Comparing Dimensional and Relational Models

In data management, dimensional models and relational models are two different approaches. Dimensional models are designed to make it easier to analyze data, while relational models focus on organizing data accurately.

  • Dimensional Models:
    • These models are good for analyzing data and understanding business performance.
    • They can handle many tables efficiently, speeding up queries and making reporting easier.
  • Relational Models:
    • These models are easier to set up if the data is organized in standard tables with rows and columns.
    • They focus on keeping data correct and reducing duplication, but this can slow down analysis.

Dimensional modeling uses different layouts, like star and snowflake schemas. A star schema has one main table surrounded by other tables, making it clear and simple to understand.

Dimensional models are better for analyzing data, while relational models provide a clear way to manage data. The choice between them depends on what the business needs and how complex the data is.

Common Data Model in Data Modeling

A Common Data Model(CDM) is a standard method for storing and organizing data, particularly in data warehouses. It creates a clear and consistent way to represent data in tables, making it easier for different systems to understand and work with the information.

When importing data from different sources, like various customer relationship management (CRM) systems, it's not practical to use just one system's format. Each system may have different table structures and field names, which can cause confusion. Instead, you should create a new Common Data Model (CDM) that brings all these formats together into one clear structure. This Common Data Model (CDM) will be flexible enough to meet your current and future data needs.
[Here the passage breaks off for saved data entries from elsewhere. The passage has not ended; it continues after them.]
Lemma open_store_spec `{Postcard} budget opens path os fs file r fs' file' : sound_file file →
  open_store budget opens path os fs file = (r, fs', file') →
  only_adds os fs fs' ∧ sound_file file' ∧
  (file' = file ∨ ours file' ∧ (ours file ∨ empty_file file) ∧ (ours file → file' = file)) ∧
  ∀ s, r = Ok s → ours file' ∧ db s = file_tables file' ∧ saved s = None ∧ owner s = None ∧
    (∃ p, open_locked path os fs = (Ok p, fs')).
Proof.
  intros Hs. unfold open_store. pose proof (only_adding_open_locked path os fs) as Ha.
  destruct (open_locked path os fs) as [[p|k] fs1]; [|intros [= <- <- <-]; by split_and!; auto].
  destruct opens; simpl; [|intros [= <- <- <-]; by split_and!; auto].
  destruct (initialize_store file) as [f|] eqn:Ei; [|intros [= <- <- <-]; by split_and!; auto].
  apply initialize_store_Ok in Ei as (Ho & Ht & Hf & Hold); [|done]. intros [= <- <- <-]. split_and!; [done|by intros _|auto|].
  intros s. destruct (new_data_limit_of budget); [|done]. intros [= <-]. split_and!; eauto.
Qed.

(** C18: a client's process keeps its journal from start to end: through opening its
    private store, start-up, which finds or creates the identity, the offline commands, and
    any number of sessions, lost connections and reconnections, whatever the relay, the
    network, the files and the database do. A store that is not of this version is left
    alone, unless it is empty. In one that is, received events with their settled states,
    contacts and the two identities stay (nothing is said of the other tables, whose rows
    come and go with requests and groups), a room's cursor moves on over settled events
    only, and the journal stays sound for the user it belongs to: events are told apart by
    id and by place, none above its room's cursor is settled, there is no gap from a
    settled event up to the cursor, and every message of the history that is not the
    user's own is an applied event of its room by its author. Among the other files
    nothing that exists is changed. The process ends with an error only when it is none to
    retry after; between two attempts it waits one to thirty seconds; and while it goes on
    it has retried after every lost connection. *)
Theorem client_processes_keep_the_journal `{Postcard} `{Sha256} `{Ed25519Signer} `{Mls}
    generate_key_material arguments l e fs file r waits fs' file' :
  sound_file file → run_inner generate_key_material arguments l e fs file = (r, waits, fs', file') →
  only_adds (machine e) fs fs' ∧ sound_file file' ∧
  (file' = file ∨
    ours file' ∧ (ours file ∨ empty_file file) ∧ (ours file → grows (file_tables file) (file_tables file'))) ∧
  Forall (λ m, 1000 ≤ m ≤ 30000) waits ∧
  (∀ err, r = Some (Err err) → retryable err = false) ∧ (r = None → length waits = length l).
Proof.
  intros Hs. unfold run_inner.
  assert (∀ x fs1, retryable x = false → only_adds (machine e) fs fs1 → (Some (Err x), [], fs1, file) = (r, waits, fs', file') →
    only_adds (machine e) fs fs' ∧ sound_file file' ∧ (file' = file ∨ ours file' ∧ (ours file ∨ empty_file file) ∧ (ours file → grows (file_tables file) (file_tables file'))) ∧
    Forall (λ m, 1000 ≤ m ≤ 30000) waits ∧ (∀ err, r = Some (Err err) → retryable err = false) ∧
    (r = None → length waits = length l)) as Hstop.
  { intros x fs1 Hx Ha [= <- <- <- <-]. split_and!; [done|done|by left|done|by intros ? [= <-]|done]. }
  case_decide; [intros [= <- <- <- <-]; by split_and!; auto|].
  destruct (default_store_path (path_variables e)) as [default_path|]; [|by apply Hstop].
  set (path := default default_path _).
  destruct (match names path with [] => _ | _ => _ end) as [legacy fs1] eqn:El.
  assert (only_adds (machine e) fs fs1) as Ha1.
  { apply same_adds. destruct (names path) as [|x q]; [by injection El as _ <-|].
    pose proof (legacy_looks (MkPath (is_absolute path) q) legacy_names (machine e) fs) as Hl. by rewrite El in Hl. }
  destruct legacy as [[]|]; [by apply Hstop| |by apply Hstop].
  destruct (open_store _ _ path _ fs1 file) as [[r0 fs2] file2] eqn:Eo.
  apply open_store_spec in Eo as (Ha2 & Hs2 & Hf2 & Hok); [|done]. destruct r0 as [s|err]; cycle 1.
  { intros [= <- <- <- <-]. split_and!; [by etrans|done| |done|by intros ? [= <-]|done].
    destruct Hf2 as [->|(? & ? & Hf)]; [by left|right; split_and!; [done|done|]]. by intros ->%Hf. }
  destruct (Hok s eq_refl) as (Ho & Hdb & Hsv & How & _). set (c := MkClient s _ _ _ _ _ _ _).
  assert (durable s = file_tables file2) as Hd by (unfold durable; by rewrite Hsv).
  destruct (run_opened _ _ _ _ _ _ c) as [[r1 waits1] c'] eqn:Er. intros [= <- <- <- <-].
  apply run_opened_spec in Er as ([_ Hs'] & Hgr & Hw & He & Hn); [|split; [by left|]; simpl; rewrite Hd; by apply Hs2].
  simpl in Hgr. rewrite Hd in Hgr. split_and!; [by etrans|by intros _| |done..]. right. simpl.
  split_and!; [done| |].
  - destruct Hf2 as [->|(_ & ? & _)]; [by left|done].
  - intros Ho'. destruct Hf2 as [->|(_ & _ & Hf)]; [done|]. by rewrite <- (Hf Ho').
Qed.

(** Alice's process: the relay is out of reach twice, the second time after a minute,
    and then refuses her. *)
Definition lost (elapsed : Z) : Attempt := MkAttempt (Err (IoFailed ConnectionRefused)) [] elapsed false (Some x10).
Definition refused : Attempt := MkAttempt (Err (ProtocolFailed ProtocolError.AuthenticationFailed)) [] 0 false (Some x10).
Definition alice_attempts : list Attempt := [lost 0; lost 0; lost 60000000000; refused].
Lemma orphan_run (events : list Event) (w : World) (r : nat) :
  recorders w !! r = Some RecRecording ->
  mediaRecorder (plugin w) <> Some r ->
  recorders (run events w) !! r
  = Some (if forallb (not_stop_of r) events then RecRecording else RecInactive) /\
  List.filter (is_stop_of r) (log (run events w)) = List.filter (is_stop_of r) (log w).
Proof.
  assert (Hstopped : forall events w,
             recorders w !! r = Some RecInactive ->
             mediaRecorder (plugin w) <> Some r ->
             recorders (run events w) !! r = Some RecInactive /\
             List.filter (is_stop_of r) (log (run events w))
             = List.filter (is_stop_of r) (log w)).
  { clear. induction events as [|e rest IH]; intros w Hrec Hne; [now split |].
    rewrite run_cons.
    destruct (stopped_orphan_step e w r Hrec Hne) as [Hrec' Hne'].
    destruct (IH _ Hrec' Hne') as [H1 H2].
    split; [exact H1 |]. rewrite H2. now apply no_stop_step. }
  revert w. induction events as [|e rest IH]; intros w Hrec Hne; [now split |].
  rewrite run_cons.
  destruct (orphan_step e w r Hrec Hne) as [Hrec' Hne'].
  pose proof (no_stop_step e w r Hne) as Hlog.
  simpl forallb. destruct (not_stop_of r e).
  - destruct (IH _ Hrec' Hne') as [H1 H2]. split; [exact H1 | congruence].
  - destruct (Hstopped rest _ Hrec' Hne') as [H1 H2]. split; [exact H1 | congruence].
Qed.

Lemma click_while_off (w : World) :
  isRecording (plugin w) = false -> step RibbonClick w = startRecording w.
Proof. intros Hoff. simpl. unfold toggleRecording. now rewrite Hoff. Qed.
(** * rce_minimal_prices_2025.py: daily minimum of the hourly RCE prices

    A shallow embedding of the script's three functions
    ([fetch_rce_data], [compute_daily_minimums], [main]) and of the
    top-level [try]/[except] block, followed by the properties of the
    pipeline.

    Conventions of the embedding.
    - A price is the value of a [float64] cell ([float64]): a finite
      value, an infinity or NaN. The arithmetic on prices is the library's:
      [mean] is a method of the class [Pandas], not a definition here.
    - A pandas timestamp is the record of its calendar fields; the order on
      timestamps is the lexicographic one on those fields, which is the
      chronological order.
    - [pd.to_datetime], [pd.to_numeric] and the group mean belong to
      pandas, not to the script: they are methods of the class [Pandas],
      applied to a whole column as in the source, and so is the exception
      each of these calls, and [dt.floor], may raise instead of returning.
      The properties hold for every instance of the class.
    - The network is the sequence of outcomes of the successive
      [requests.get] calls; the loop consumes them in order and records
      every request it issues, the one it is still waiting on included. *)

From Stdlib Require Import QArith Qcanon Qround Qabs Ascii.
From stdpp Require Import base numbers list strings gmap sorting lexico pretty.

Local Open Scope string_scope.
Local Open Scope list_scope.

(** ** Values *)

(** A decoded JSON value, as [response.json()] yields it. *)
#[warnings="-register-all"]
Inductive json : Type :=
  | JNull
  | JBool (b : bool)
  | JNum (q : Qc)
  | JStr (s : string)
  | JArr (l : list json)
  | JObj (l : list (string * json)).

(** One element of the [value] array: a Python [dict] keyed by strings. *)
Abbreviation record := (gmap string json).

(** [datetime.date]. *)
Record Date : Type := mkDate { d_year : N; d_month : N; d_day : N }.

(** [pandas.Timestamp], naive; the sub-second part is in nanoseconds. *)
Record Timestamp : Type := mkTimestamp {
  year : N; month : N; day : N;
  hour : N; minute : N; second : N; nanosecond : N }.

Global Instance Date_eq_dec : EqDecision Date.
Proof. solve_decision. Defined.
Global Instance Timestamp_eq_dec : EqDecision Timestamp.
Proof. solve_decision. Defined.

(** The range of the calendar fields of a timestamp. *)
Definition valid_timestamp (t : Timestamp) : Prop :=
  (1 ≤ year t ≤ 9999 ∧ 1 ≤ month t ≤ 12 ∧ 1 ≤ day t ≤ 31 ∧
   hour t ≤ 23 ∧ minute t ≤ 59 ∧ second t ≤ 59 ∧ nanosecond t ≤ 999999999)%N.

(** [Series.dt.floor("H")]: minutes, seconds and the sub-second part are
    zeroed. *)
Definition dt_floor_H (t : Timestamp) : Timestamp :=
  mkTimestamp (year t) (month t) (day t) (hour t) 0 0 0.

(** [Series.dt.date]. *)
Definition dt_date (t : Timestamp) : Date :=
  mkDate (year t) (month t) (day t).

(** ** Orders used by [groupby] and [sort_values] *)

Definition Date_key (d : Date) : N * (N * N) :=
  (d_year d, (d_month d, d_day d)).

Definition Timestamp_key (t : Timestamp) : N * (N * (N * (N * (N * (N * N))))) :=
  (year t, (month t, (day t, (hour t, (minute t, (second t, nanosecond t)))))).

Global Instance Date_lexico : Lexico Date :=
  λ a b, lexico (Date_key a) (Date_key b).
Global Instance Timestamp_lexico : Lexico Timestamp :=
  λ a b, lexico (Timestamp_key a) (Timestamp_key b).
Global Instance Qc_lexico : Lexico Qc := Qclt.

Global Instance Date_key_inj : Inj (=) (=) Date_key.
Proof. intros [] [] [=]. by simplify_eq. Qed.
Global Instance Timestamp_key_inj : Inj (=) (=) Timestamp_key.
Proof. intros [] [] [=]. by simplify_eq. Qed.

Section lexico_by_key.
Context {A B : Type} `{Lexico B} (key : A → B) `{!Inj (=) (=) key}.
Let R : relation A := λ a b, lexico (key a) (key b).
(** X9: [OnStart] for the tool component and an input that converts
    allocates a state that reads [false] at an address not in use, binds it
    on the scope it returns, and prints the line of the call; the cells
    allocated before are as they were. *)
Theorem OnStart_allocates_state (cb : LoggerCallback) (ctx : Context)
    (info : callbacks_RunInfo) (input : any) (w : World) (tci : tool_CallbackInput) :
  Component info = components_ComponentOfTool →
  tool_ConvCallbackInput input = Some tci →
  ∃ state : loc,
    (OnStart cb ctx info input w).1 = SetToolState ctx (Some state)
    ∧ heap w !! state = None
    ∧ heap (OnStart cb ctx info input w).2 = <[state := {| Success := false |}]> (heap w)
    ∧ heap w ⊆ heap (OnStart cb ctx info input w).2
    ∧ stdout (OnStart cb ctx info input w).2
      = stdout w ++ ["[TOOL] " +:+ RunInfo_Name info +:+ ": " +:+ ArgumentsInJSON tci +:+ LF].
Proof.
  intros Hkind Hconv. unfold OnStart. rewrite decide_True by done. rewrite Hconv.
  set (w1 := fmt_Printf _ w).
  exists (fresh (dom (heap w))).
  assert (Hfresh : heap w !! fresh (dom (heap w)) = None)
    by apply not_elem_of_dom, is_fresh.
  unfold new_ToolExecutionState. simpl.
  repeat split; try done.
  by apply insert_subseteq.
Qed.
(** * SelenideJs: the retry engine [Wait] and the condition algebra

    A shallow embedding of [src/lib/wait.ts] and of the condition library
    built on it (the [condition] namespace), with the properties the
    specification states about them.

    Asynchronous functions are modelled by explicit state passing over an
    abstract environment [Env] (the browser, the page and the wall clock):
    an awaited call [fn(entity)] takes the environment in which it starts
    and gives back how the promise settled together with the environment
    in which control returns to the caller.  The [while (true)] loop of
    [Wait.query] is bounded by a number of iterations; a run that has not
    settled within the bound is reported as pending ([None]). *)

From Stdlib Require Import ZArith String Ascii List Bool Lia DecimalString.
Import ListNotations.

Local Open Scope string_scope.
Local Open Scope Z_scope.

(** ** JavaScript values used by the engine *)

Module Js.

(** The escapes ['\n'] and ['\t'] of the source's string literals. *)
Definition LF : string := String (ascii_of_nat 10) EmptyString.
Definition TAB : string := String (ascii_of_nat 9) EmptyString.

(** [`${n}`] for an integral number below 1e21 in magnitude (timeouts
    are whole milliseconds). *)
Definition Number_toString (n : Z) : string :=
  NilZero.string_of_int (Z.to_int n).

(** [`${a}`] for an array of strings: [a.join(",")]. *)
Definition Array_toString (a : list string) : string :=
  String.concat "," a.

(** The error classes that flow through the engine: the two of the
    repository, the built-in [Error], and the [TypeError] that reading a
    property of [null] or [undefined] raises. *)
Inductive ErrorClass : Set :=
| Error
| TimeoutError
| ConditionNotMatchedError
| TypeError.

(** What is thrown, and what a promise is rejected with.  Anything can
    be: an error object [new Class(message)], [null], [undefined] (as
    after [Promise.reject()]), or any other value, one that has no
    [message] (a string, a number, a plain object). *)
Inductive Thrown : Set :=
| new (class : ErrorClass) (message : string)
| null
| undefined
| other (value : string).

(** The class of an error object. *)
Definition class (error : Thrown) : option ErrorClass :=
  match error with
  | new class _ => Some class
  | _ => None
  end.

(** [`${error.message}`]: the message of an error object; the text
    [undefined] for a value without a message; nothing for [null] and
    [undefined], where reading the property throws. *)
Definition readMessage (error : Thrown) : option string :=
  match error with
  | new _ message => Some message
  | other _ => Some "undefined"
  | null | undefined => None
  end.

(** How an awaited promise settles. *)
Inductive Settled (R : Type) : Type :=
| Fulfilled (value : R)
| Rejected (error : Thrown).
Arguments Fulfilled {R} value.
Arguments Rejected {R} error.

Definition isFulfilled {R} (s : Settled R) : bool :=
  match s with Fulfilled _ => true | Rejected _ => false end.

(** [description || fallback]: the empty string is falsy, like
    [undefined]. *)
Definition or_else (description : option string) (fallback : string) : string :=
  match description with
  | Some (String c s) => String c s
  | Some EmptyString | None => fallback
  end.

(** Everything has a string form ([toString()], also what a template
    literal interpolates). *)
Class ToString (A : Type) := toString : A -> string.

End Js.
Import Js.

(** ** Queries, commands and conditions *)

(** An asynchronous function on an entity, run in the environment [Env]. *)
Definition Async (Env T R : Type) : Type := T -> Env -> Settled R * Env.

(** A JavaScript function value: what it does when called and its string
    form (its source text, unless [lambda] has replaced it). *)
Record Query (Env T R : Type) : Type := fn_
  { description : string;
    call : Async Env T R }.
Arguments fn_ {Env T R} description call.
Arguments description {Env T R} q.
Arguments call {Env T R} q entity env.

Definition Command (Env T : Type) : Type := Query Env T unit.
Definition Condition (Env T : Type) : Type := Query Env T unit.

#[export] Instance Query_ToString {Env T R} : ToString (Query Env T R) :=
  description.

(** Modelled from the spec: [Utils.lambda] ([helpers/utils] is not part of
    the sources at hand), which "wraps a function with an overridden
    human-readable description (used purely for diagnostics/logging; no
    behavioral effect)". *)
Definition lambda {Env T R} (description : string) (fn : Query Env T R)
  : Query Env T R :=
  fn_ description (call fn).

(** [new ConditionNotMatchedError()].  The class is declared in
    [errors/conditionDoesNotMatchError], outside the sources at hand: the
    message its constructor sets when it is called without an argument is
    a parameter of the development. *)
Class ConditionNotMatchedErrorClass : Set := defaultMessage : string.

Definition new_ConditionNotMatchedError `{ConditionNotMatchedErrorClass}
  : Thrown :=
  new ConditionNotMatchedError defaultMessage.

(** The message of the [TypeError] that reading [error.message] raises
    when [error] is [null] or [undefined].  Its wording is the JavaScript
    engine's, and a parameter of the development. *)
Class JsEngine : Set := cannotReadMessageOf : Thrown -> string.

(** The string form of an arrow function is its source text. *)
Definition arrow {Env T R} (source : string) (body : Async Env T R)
  : Query Env T R :=
  fn_ source body.

(** ** [namespace Condition] *)

Module Condition.
Section WithEnv.
Context {Env T : Type} `{ConditionNotMatchedErrorClass}.

(** [Condition.not]: the wrapped condition is awaited; its rejection is
    caught and makes the negation pass, its fulfilment makes the
    negation throw. *)
Definition not (condition : Condition Env T) (description : option string)
  : Condition Env T :=
  lambda (or_else description ("not " ++ toString condition))
    (arrow "async (entity) => { try { await condition(entity); } catch (error) { return; } throw new ConditionNotMatchedError(); }"
       (fun entity env =>
          match call condition entity env with
          | (Rejected error, env') => (Fulfilled tt, env')
          | (Fulfilled _, env') => (Rejected new_ConditionNotMatchedError, env')
          end)).

(** [Condition.asPredicate]: [condition(entity).then(res => true, err => false)]. *)
Definition asPredicate (condition : Condition Env T) : Async Env T bool :=
  fun entity env =>
    match call condition entity env with
    | (Fulfilled res, env') => (Fulfilled true, env')
    | (Rejected err, env') => (Fulfilled false, env')
    end.

End WithEnv.
End Condition.

(** ** [class Wait<T>] *)

(** What a run of the engine does, in order: the clock readings, the
    settled attempts and the calls of failure hooks (by registration
    index). *)
Inductive Event : Type :=
| EvNow (time : Z)
| EvCall (R : Type) (settled : Settled R)
| EvHook (index : nat).
Arguments EvCall {R} settled.


Definition hookIndex (ev : Event) : option nat :=
  match ev with
  | EvHook i => Some i
  | _ => None
  end.

(** The indices of the hooks called, in the order of the calls. *)
Fixpoint hookCalls (evs : list Event) : list nat :=
  match evs with
  | [] => []
  | ev :: evs' =>
      match hookIndex ev with
      | Some i => i :: hookCalls evs'
      | None => hookCalls evs'
      end
  end.

Module Wait.
Section WithEnv.
Context {Env : Type}.

(** [new Date().getTime()]: the wall clock of the environment, in ms. *)
Variable getTime : Env -> Z.

(** Modelled from the spec: [OnFailureHook] ([refactor/onFailureHook] is
    not part of the sources at hand), "[() => Promise<void> | void],
    invoked on final failure for diagnostics". *)
Definition OnFailureHook : Type := Env -> Settled unit * Env.

Context {T : Type} `{ToString T} `{JsEngine}.

(** The three [private readonly] fields set by the constructor. *)
Record Wait : Type := new
  { entity : T;
    timeout : Z;
    onFailureHooks : list OnFailureHook }.

(** The object, the environment it runs in and the events so far. *)
Record Machine : Type := machine
  { this : Wait;
    env : Env;
    trace : list Event }.

Definition log (ev : Event) (m : Machine) : Machine :=
  machine (this m) (env m) (trace m ++ [ev]).

Definition setEnv (e : Env) (m : Machine) : Machine :=
  machine (this m) e (trace m).

(** A promise observed after a bounded run: settled, or still pending. *)
Definition Promise (R : Type) : Type := option (Settled R) * Machine.

(** The message built in the [catch] block of [query]; [reason] is what
    [`${error.message}`] gives. *)
Definition timeoutMessage {R} (timeout : Z) (entity : T) (fn : Query Env T R)
    (reason : string) : string :=
  LF ++
  (TAB ++ "Timed out after " ++ Number_toString timeout
       ++ "ms, while waiting for:" ++ LF) ++
  (TAB ++ toString entity ++ "." ++ toString fn ++ LF) ++
  "Reason:" ++ LF ++
  (TAB ++ reason).
(** One operation moves the status of a job along at most one transition,
    or removes the job. *)
Lemma apply_op_status (o : op) (q : queue) (i : nat) (s : status) :
  well_formed q -> status_of i q = Some s ->
  status_of i (apply_op o q) = None \/
  status_of i (apply_op o q) = Some s \/
  exists s', status_of i (apply_op o q) = Some s' /\ transition s s'.
Proof.
  unfold status_of. intros Hw Hs. destruct o; cbn.
  - unfold enqueue. destruct (valid p); cbn; [|auto].
    rewrite status_in_app, Hs. auto.
  - unfold dequeueNext.
    destruct (take_first_queued (jobs q)) as [[j js]|] eqn:Ht; cbn; [|auto].
    destruct (take_first_queued_status _ _ _ i Ht) as [H|[H1 H2]].
    + rewrite H. auto.
    + right. right. exists Processing. split; [exact H2|].
      assert (s = Queued) by congruence. subst s. constructor.
  - unfold markCompleted.
    destruct (finish now i0 Completed None (jobs q)) as [js|] eqn:Hf; cbn; [|auto].
    destruct (finish_status _ _ _ _ _ _ i Hf) as [H|[H1 H2]].
    + rewrite H. auto.
    + right. right. exists Completed. split; [exact H2|].
      assert (s = Processing) by congruence. subst s. constructor.
  - unfold markFailed.
    destruct (finish now i0 Failed (Some err) (jobs q)) as [js|] eqn:Hf; cbn; [|auto].
    destruct (finish_status _ _ _ _ _ _ i Hf) as [H|[H1 H2]].
    + rewrite H. auto.
    + right. right. exists Failed. split; [exact H2|].
      assert (s = Processing) by congruence. subst s. constructor.
  - destruct (filter_status _ (fun j => negb (is_terminal (job_status j)))
                (jobs q) i Hw) as [H|H].
    + rewrite H. auto.
    + auto.
Qed.

(** A job that appears was just created by [enqueue], in [Queued]. *)
Lemma apply_op_created (o : op) (q : queue) (i : nat) (s' : status) :
  well_formed q -> status_of i q = None ->
  status_of i (apply_op o q) = Some s' ->
  s' = Queued /\ i = next_id q /\ exists now p, o = Enqueue now p.
Proof.
  unfold status_of. intros Hw Hs. destruct o; cbn.
  - unfold enqueue. destruct (valid p); cbn; [|congruence].
    rewrite status_in_app, Hs. cbn.
    destruct (Nat.eqb_spec (next_id q) i); [|discriminate].
    intros H. inversion H. eauto.
  - unfold dequeueNext.
    destruct (take_first_queued (jobs q)) as [[j js]|] eqn:Ht; cbn; [|congruence].
    destruct (take_first_queued_status _ _ _ i Ht) as [H|[H1 H2]]; congruence.
  - unfold markCompleted.
    destruct (finish now i0 Completed None (jobs q)) as [js|] eqn:Hf; cbn; [|congruence].
    destruct (finish_status _ _ _ _ _ _ i Hf) as [H|[H1 H2]]; congruence.
  - unfold markFailed.
    destruct (finish now i0 Failed (Some err) (jobs q)) as [js|] eqn:Hf; cbn; [|congruence].
    destruct (finish_status _ _ _ _ _ _ i Hf) as [H|[H1 H2]]; congruence.
  - destruct (filter_status _ (fun j => negb (is_terminal (job_status j)))
                (jobs q) i Hw) as [H|H]; congruence.
Qed.

(** Ids are never reused: a job that is gone stays gone. *)
Lemma run_gone (os : list op) (q : queue) (i : nat) :
  well_formed q -> status_of i q = None -> (i < next_id q)%nat ->
  status_of i (run os q) = None.
Proof.
  revert q. induction os as [|o rest IH]; intros q Hw Hs Hlt; cbn; [exact Hs|].
  apply IH.
  - apply apply_op_well_formed. exact Hw.
  - destruct (status_of i (apply_op o q)) as [s'|] eqn:H; [|reflexivity].
    destruct (apply_op_created o q i s' Hw Hs H) as [_ [E _]]. lia.
  - pose proof (apply_op_next_id o q). lia.
Qed.

Lemma run_status (os : list op) (q : queue) (i : nat) (s s' : status) :
  well_formed q -> status_of i q = Some s ->
  status_of i (run os q) = Some s' -> transitions s s'.
Proof.
  revert q s. induction os as [|o rest IH]; intros q s Hw Hs; cbn.
  - intros H. assert (s = s') by congruence. subst. constructor.
  - intros H.
    pose proof (apply_op_well_formed o q Hw) as Hw'.
    destruct (apply_op_status o q i s Hw Hs) as [Hn|[Hsame|[s1 [H1 Ht]]]].
    + assert (Hlt : (i < next_id (apply_op o q))%nat).
      { pose proof (status_of_below i q s Hw Hs).
        pose proof (apply_op_next_id o q). lia. }
      fold (run rest (apply_op o q)) in H.
      rewrite (run_gone rest _ i Hw' Hn Hlt) in H. discriminate H.
    + eapply IH; eauto.
    + econstructor; [exact Ht|]. eapply IH; eauto.
Qed.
Many cloud providers offer easy-to-customize CDMs for specific industries, helping you save time and reduce risks in data integration.

Data Vault Modeling

Data Vault modeling is a way to organize data, developed by Daniel Linstedt in 2000. It provides a flexible and reliable way to manage historical data, making it easier to keep track of changes over time.

A Data Vault model has three main parts:

  • Hubs: These are tables that represent important business ideas, like customers or products, with unique IDs.
  • Links: These tables show how hubs are related, using keys that connect to the hubs' IDs.
  • Satellites: These hold extra details about the hubs or links, like changes over time, and connect through keys.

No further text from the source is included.